Saturday, February 18, 2023

Heartbreak And History

 I'm not sure why I'm writing this here. I'm almost certain no one reads this blog, it's just another ghost wandering through the miles of words on a computer screen. 

I'm not doing very well. I can feel myself getting worse, and to be honest, a lot of the time, I wish it was over. I can't fathom having to continue this, and I just want to be done with the work and the frustration, and the echos of sin that I can never quite seem to outrun. 

But mostly, I'm just lonely. Alone, rather. Not to say I don't have friends, I do. I don't have swarms of people flooding around me, but I have a few close friends. But being the age I am now, I see those friends and my siblings falling in love, they get married and have kids, and I'm still stuck in the same place I was 5 years ago: single, living alone, trying to find a reason to keep going. All this has prompted me to start thinking about WHY I am so lonely. Why do we crave the company of others so deeply? What is it about closeness with someone else that draws our hearts in? 

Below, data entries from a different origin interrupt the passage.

(** A generator whose draws are all 0. *)
Definition zero_draws : rng := fun _ => 0%Q.

(** * The metric catalogue ([deepeval/src/models.py]) *)

Module Catalog.

(** The fields of [AvailableMetrics]. *)
Definition rag_metrics : list string :=
  ["answer_relevancy"; "faithfulness"; "contextual_precision";
   "contextual_recall"; "contextual_relevancy"].

Definition safety_ethics : list string := ["bias"; "toxicity"; "hallucination"].

Definition task_specific : list string :=
  ["summarization"; "classification"; "generation"].

Definition custom_metrics : list string := ["geval"; "custom"].

(** [AvailableMetrics.all_metrics], what [get_available_metrics] reports. *)
Definition all_metrics : list string :=
  rag_metrics ++ safety_ethics ++ task_specific ++ custom_metrics.

End Catalog.

(** * Ranges of the mock scores *)





(** * The results route ([evaluator/src/api/routes/evaluation.py]) *)

Module Results.
Import Orchestrator.

(** The ["pagination"] object of a results response. *)
Record pagination := {
  page : Z;
  page_size : Z;
  total_count : Z;
  total_pages : Z
}.

(** [a // b] on integers. *)
Definition floordiv (a b : Z) : result Z :=
  if (b =? 0)%Z then Raise (Exception "integer division or modulo by zero")
  else Ok (a / b)%Z.

(** [get_process_results]: the route, given what
    [EvaluationRepository.get_process_results] returned (the rows of the
    page and the total count; [[], 0] when the repository failed). *)
Definition get_process_results {row : Type} (page page_size : Z)
    (repo : list row * Z) : http (list row * pagination) :=
  let '(results, total_count) := repo in
  match floordiv (total_count + page_size - 1) page_size with
  | Ok pages =>
      Respond (results,
               {| page := page; page_size := page_size;
                  total_count := total_count; total_pages := pages |})
  | Raise e => HTTPException 500 ("Error retrieving results: " ++ str_exn e)
  end.

End Results.

(** * The status route ([check_process_status], [get_status_details]) *)

Module Status.
Import Orchestrator.

(** [EvaluationHandler.get_status_details]: the models with their
    statuses and the overall status, from the cache when it has the
    process and from the store otherwise.  The cache's dict of models is
    listed in the order of the map. *)
Definition get_status_details (s : state) (process_id : string)
  : option (list (string * status)) * string :=
  match task_statuses s !! process_id with
  | Some task_status =>
      (Some (map_to_list (models task_status)),
       status_str (overall_status task_status))
  | None =>
      match get_status_document_by_process_id (db s) process_id with
      | Some status_doc =>
          (Some ((fun m => (md_config_id m, md_status m))
                   <$> default [] (sd_models status_doc)),
           status_str (sd_overall_status status_doc))
      | None => (None, "Process not found")
      end
  end.

(** [all(model["status"] in ["Completed", "Failed"] for model in model_statuses)] *)
Definition all_tasks_complete (model_statuses : list (string * status)) : bool :=
  forallb (fun m => bool_decide (m.2 ∈ [Completed; Failed])) model_statuses.

(** One round of the event generator of [check_process_status]: an
    error event and another round, a status event and another round, or
    a status event that ends the stream. *)
Inductive round :=
| Retry (error : string)
| Continue (model_statuses : list (string * status)) (overall : string)
| Final (model_statuses : list (string * status)) (overall : string).

Definition event_round (s : state) (process_id : string) : round :=
  match get_status_details s process_id with
  | (None, overall_status) => Retry overall_status
  | (Some model_statuses, overall_status) =>
      if all_tasks_complete model_statuses
      then Final model_statuses overall_status
      else Continue model_statuses overall_status
  end.

End Status.

(** * Properties of the metric envelope *)

Section MetricFacts.
Import Metric.

Lemma clamp_in_unit s : in_unit (clamp s).
Proof.
  unfold clamp, py_min, py_max.
  destruct s as [| |q|]; simpl; try (split; lra).
  destruct (Qlt_le_dec q 1); simpl.
  - destruct (Qlt_le_dec 0 q); simpl; lra.
  - destruct (Qlt_le_dec 0 1); simpl; lra.
Qed.

Lemma Qnat_nonneg n : (0 <= Qnat n)%Q.
Proof. unfold Qnat. change 0%Q with (inject_Z 0). rewrite <- Zle_Qle. lia. Qed.

Lemma Qnat_ratio_nonneg a b : (0 <= Qnat a / Qnat b)%Q.
Proof.
  unfold Qdiv. destruct (Qlt_le_dec 0 (Qnat b)).
  - apply Qmult_le_0_compat; [apply Qnat_nonneg|].
    apply Qlt_le_weak, Qinv_lt_0_compat; auto.
  - pose proof (Qnat_nonneg b).
    assert (Qnat b == 0)%Q as -> by lra.
    unfold Qinv; simpl. lra.
Qed.

Lemma Qpy_min_one_bounds x : (0 <= x)%Q -> (0 <= Qpy_min 1 x /\ Qpy_min 1 x <= 1)%Q.
Proof. intros Hx. unfold Qpy_min. destruct (Qlt_le_dec x 1); lra. Qed.

Lemma fallback_summarization_in_unit data :
  in_unit (fallback_summarization_evaluation data).
Proof.
  unfold fallback_summarization_evaluation. cbv zeta.
  set (r := if (0 <? _)%nat then _ else 1%Q). clearbody r.
  set (cs := if Qleb _ r && _ then _ else _).
  set (os := if (0 <? _)%nat then _ else _).
  assert (Hcs : (3#10 <= cs /\ cs <= 1)%Q).
  { subst cs.
    repeat match goal with
           | |- context [if ?b then _ else _] => destruct b
           end; lra. }
  assert (Hos : (0 <= os /\ os <= 1)%Q).
  { subst os.
    match goal with |- context [if ?b then _ else _] => destruct b end; [|lra].
    apply Qpy_min_one_bounds.
    apply Qmult_le_0_compat; [apply Qnat_ratio_nonneg | lra]. }
  clearbody cs os.
  simpl. split; nra.
Qed.

Lemma fallback_geval_in_unit data config : in_unit (fallback_geval data config).
Proof.
  unfold fallback_geval. cbv zeta.
  repeat match goal with
         | |- in_unit (if ?b then _ else _) => destruct b
         end; simpl; try lra.
  apply Qpy_min_one_bounds.
  apply Qmult_le_0_compat; [apply Qnat_ratio_nonneg | lra].
Qed.

Lemma calculate_metric_in_unit m sb data config s :
  calculate_metric m sb data config = Finished (Ok s) -> in_unit s.
Proof.
  unfold calculate_metric. intros H.
  destruct (cls m).
  10: { destruct sb as [| | | |[x|]]; inversion H; subst;
        auto using clamp_in_unit, fallback_geval_in_unit. }
  all: destruct (wrapper_calculate_metric m sb) as [[x|e]|];
    inversion H; subst;
    auto using clamp_in_unit, fallback_summarization_in_unit.
Qed.

Lemma failure_message_nonempty e : failure_message e <> "".
Proof. unfold failure_message. simpl. discriminate. Qed.

Lemma timeout_message_nonempty m : timeout_message m <> "".
Proof. unfold timeout_message. simpl. discriminate. Qed.

Lemma handle_exception_shape m e t0 t1 :
  success (handle_exception m e t0 t1) = false /\
  score (handle_exception m e t0 t1) = FFin 0 /\
  exists msg, error_message (handle_exception m e t0 t1) = Some msg /\ msg <> "".
Proof.
  destruct e; simpl; repeat split; eauto using failure_message_nonempty, timeout_message_nonempty.
Qed.

(** The result of [calculate] by the outcome of its [try] block. *)
Lemma calculate_cases m sb data config t0 t1 :
  match try_score m sb data config with
  | Finished (Ok s) =>
      calculate m sb data config t0 t1 =
      {| metric_name := name m; score := s; success := true;
         error_message := None;
         metadata := {[ "calculation_method" := class_name (cls m) ]};
         execution_time_ms := ((t1 - t0) * 1000)%Q |}
  | Finished (Raise e) =>
      calculate m sb data config t0 t1 = handle_exception m e t0 t1
  | Hangs =>
      calculate m sb data config t0 t1 = handle_exception m TimeoutError t0 t1
  end.
Proof.
  unfold try_score, calculate.
  destruct (validate_input (cls m) data) as [[]|e]; [|reflexivity].
  destruct (calculate_metric m sb data config) as [[s|e]|]; reflexivity.
Qed.

(** C1. Every failed result of [BaseMetric.calculate] (validation
    failure, timeout or any other exception) has score [0.0] and a
    non-empty error message. *)
Theorem calculate_failure_shape m sb data config t0 t1 :
  success (calculate m sb data config t0 t1) = false ->
  score (calculate m sb data config t0 t1) = FFin 0 /\
  exists msg, error_message (calculate m sb data config t0 t1) = Some msg
              /\ msg <> "".
Proof.
  pose proof (calculate_cases m sb data config t0 t1) as H.
  destruct (try_score m sb data config) as [[s|e]|]; rewrite H.
  - discriminate.
  - intros _. apply handle_exception_shape.
  - intros _. apply handle_exception_shape.
Qed.

(** C2. [BaseMetric.calculate] always returns a [MetricResult]: whatever
    the [try] block does (validation raises, the scorer raises, the
    timeout expires), the exception is turned into a failed result, a
    timeout into the timeout message and any other exception into the
    failure message. *)
Theorem calculate_never_raises m sb data config t0 t1 :
  let r := calculate m sb data config t0 t1 in
  match try_score m sb data config with
  | Finished (Ok s) => success r = true /\ score r = s
  | Finished (Raise TimeoutError) | Hangs =>
      r = failed_result m (timeout_message m) t0 t1 /\ success r = false
  | Finished (Raise e) =>
      r = failed_result m (failure_message e) t0 t1 /\ success r = false
  end.
Proof.
  cbv zeta. pose proof (calculate_cases m sb data config t0 t1) as H.
  destruct (try_score m sb data config) as [[s|e]|]; rewrite H.
  - split; reflexivity.
  - destruct e; split; reflexivity.
  - split; reflexivity.
Qed.

(** C6. A successful result of [calculate] carries a score in [0, 1],
    for every metric class of the factory and whatever the scorer
    returned; when the library's scorer returned [s], the score is
    [max(0.0, min(1.0, s))]. *)
Theorem successful_score_in_unit m sb data config t0 t1 :
  success (calculate m sb data config t0 t1) = true ->
  in_unit (score (calculate m sb data config t0 t1)) /\
  (forall s, sb = Measured (Some s) ->
             has_deepeval_metric m = true \/ cls m = GEvalMetric ->
             score (calculate m sb data config t0 t1) = clamp s).
Proof.
  pose proof (calculate_cases m sb data config t0 t1) as H.
  unfold try_score in H.
  destruct (validate_input (cls m) data) as [[]|e] eqn:Hv.
  2:{ rewrite H. destruct e; discriminate. }
  destruct (calculate_metric m sb data config) as [[x|e]|] eqn:Hc; rewrite H.
  2:{ destruct e; discriminate. }
  2:{ discriminate. }
  intros _. simpl. split.
  - eapply calculate_metric_in_unit; eauto.
  - intros s -> Hm. revert Hc. unfold calculate_metric, wrapper_calculate_metric.
    destruct Hm as [Hm|Hm]; rewrite Hm.
    + destruct (cls m); congruence.
    + congruence.
Qed.

End MetricFacts.

Section MetricExamples.
Import Metric.

Lemma calculate_failure_shape_witness :
  success (calculate bias_metric MeasureHangs item_no_answer ∅ 0 1) = false /\
  (score (calculate bias_metric MeasureHangs item_no_answer ∅ 0 1) = FFin 0 /\
   exists msg,
     error_message (calculate bias_metric MeasureHangs item_no_answer ∅ 0 1)
       = Some msg /\ msg <> "").
Proof.
  split; [reflexivity|].
  apply (calculate_failure_shape bias_metric MeasureHangs item_no_answer ∅ 0 1).
  reflexivity.
Defined.
(** C10: every example the generator emits has exactly two tokens and is
    marked as the target speaker's. *)
Theorem generate_wordpairs_invariant (examples : list (gram Z)) (g : gram Z) :
  In g (generate_wordpairs examples) ->
  length (tok g) = 2%nat /\ spk g = true.
Proof.
  rewrite generate_wordpairs_flat_map, in_flat_map.
  intros [p [_ Hg]]. exact (wordpair_step_invariant p g Hg).
Qed.

Lemma generate_wordpairs_invariant_witness :
  length (tok (([7; 9], true, 10, 40) : gram Z)) = 2%nat
  /\ spk (([7; 9], true, 10, 40) : gram Z) = true.
Proof.
  apply (generate_wordpairs_invariant
           [([7], true, 10, 20); ([9], true, 30, 40)]).
  simpl. left. reflexivity.
Defined.

(** ** Vocabulary filter *)

Lemma filter_sublist {A} (f : A -> bool) (l : list A) :
  sublist (List.filter f l) l.
Proof.
  induction l as [| a l IH]; simpl; [constructor |].
  destruct (f a); constructor; exact IH.
Qed.

Lemma count_occ_filter_kept {A} (dec : forall x y : A, {x = y} + {x <> y})
    (f : A -> bool) (l : list A) (a : A) :
  f a = true -> count_occ dec (List.filter f l) a = count_occ dec l a.
Proof.
  intros Ha. induction l as [| x l IH]; [reflexivity |].
  simpl. destruct (f x) eqn:Hx; simpl.
  - destruct (dec x a); rewrite IH; reflexivity.
  - destruct (dec x a) as [-> | _]; [congruence | exact IH].
Qed.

I think that firstly, it's because we weren't made to be alone. I'm a born again Christian, so I believe that man was not meant to be alone. I think that inside us-in our souls, written in the very DNA that builds us as humans-there is a deep desire for togetherness. 

I read a myth once that said soulmates were originally fused together. They had four arms, four eyes, four legs, and the list goes on. They angered a deity who split them in half, dooming mankind to forever be searching for their other half. 

I'm not sure if I believe in soulmates, but I do believe that there is someone who completes us. I think that if we search hard enough, we can find that person who is so suited to us, that we supply all their needs, and they fill the holes left behind from heartbreak and history. 

That myth is just a story. But a large part of me hopes that somewhere there is a man who was made perfectly just for me. He likes mushrooms and eats them for me when we go out, and I know how to put a smile on his face after a long day. We tell each other funny stories from when we were kids, and cry over the pain we went through waiting to find one another.

I want to find someone so badly. Some days I feel like he's just around the corner, and if I wait just a bit longer, there he will be. Other days I think I'll have to figure out how to continue this cycle of wake, work, sleep until the end comes.

I'm sorry to those reading this, I guess I've got the winter blues. I'm sure it will pass. Tomorrow I'll wake up, and I'll get dressed and go to church, and try to think of better things. I might shed some tears, or perhaps I'll be lucky, and forget for a time how lonely I really am.